It was a desire to flee, he had to admit to himself, this yearning for the distant and the novel, this desire for liberty, for being free of burden, for being able to forget the desire to escape his work, the commonplace location of a rigorous, frigid, and ardent duty.
Even on a personal level art is a form of heightened living. It gives greater pleasures, it consumes faster. It stamps the features of its servants with the signs of imaginary and spiritual adventures, and it produces, even in the most cloister-like atmosphere, a certain fastidiousness, an over-refinement, an exhaustion and curiosity of the nerves, in a way even a life of the most outrageous passions and delights could scarcely effect it.

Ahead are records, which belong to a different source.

(** X5.  The test that leaves the main loop stands at the end of its body:
    when the chain already has [num_samples] entries, as the one-element chain
    has for [num_samples <= 1], the loop still makes one full pass through the
    four phases, and exactly one. *)
Theorem main_loop_runs_once_when_chain_is_long_enough
        (fuel iterations : nat) (sg : Sigma G X)
        (Hlen : num_samples rs <= len (mcmc_chain sg)) :
  main_loop C setup rs start_time fuel (S iterations) sg
  = iteration C setup rs start_time fuel sg.
Proof.
  simpl. unfold bind at 1.
  pose proof (grows_iteration C setup rs start_time fuel sg) as H.
  destruct (iteration C setup rs start_time fuel sg) as [[] s1 | e s1 |]; try reflexivity.
  apply extends_len in H. unfold bind, get_chain.
  destruct (len (mcmc_chain s1) >=? num_samples rs) eqn:E; [reflexivity |].
  rewrite Z.geb_leb in E. apply Z.leb_gt in E. lia.
Qed.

The observations and encounters of the solitary and mute one are at the same time more blurry and more distinctive than those of the more sociable person, his thoughts more substantial, stranger, and never without a trace of sadness. Images and perceptions that would be easy to dismiss with a laugh, a short exchange of words, occupy him excessively and grow deeper and more important in silence, become experience, adventure, emotion. Solitude favors the original, the daringly and otherworldly beautiful, the poem. But it also favors the wrongful, the extreme, the absurd, and the forbidden.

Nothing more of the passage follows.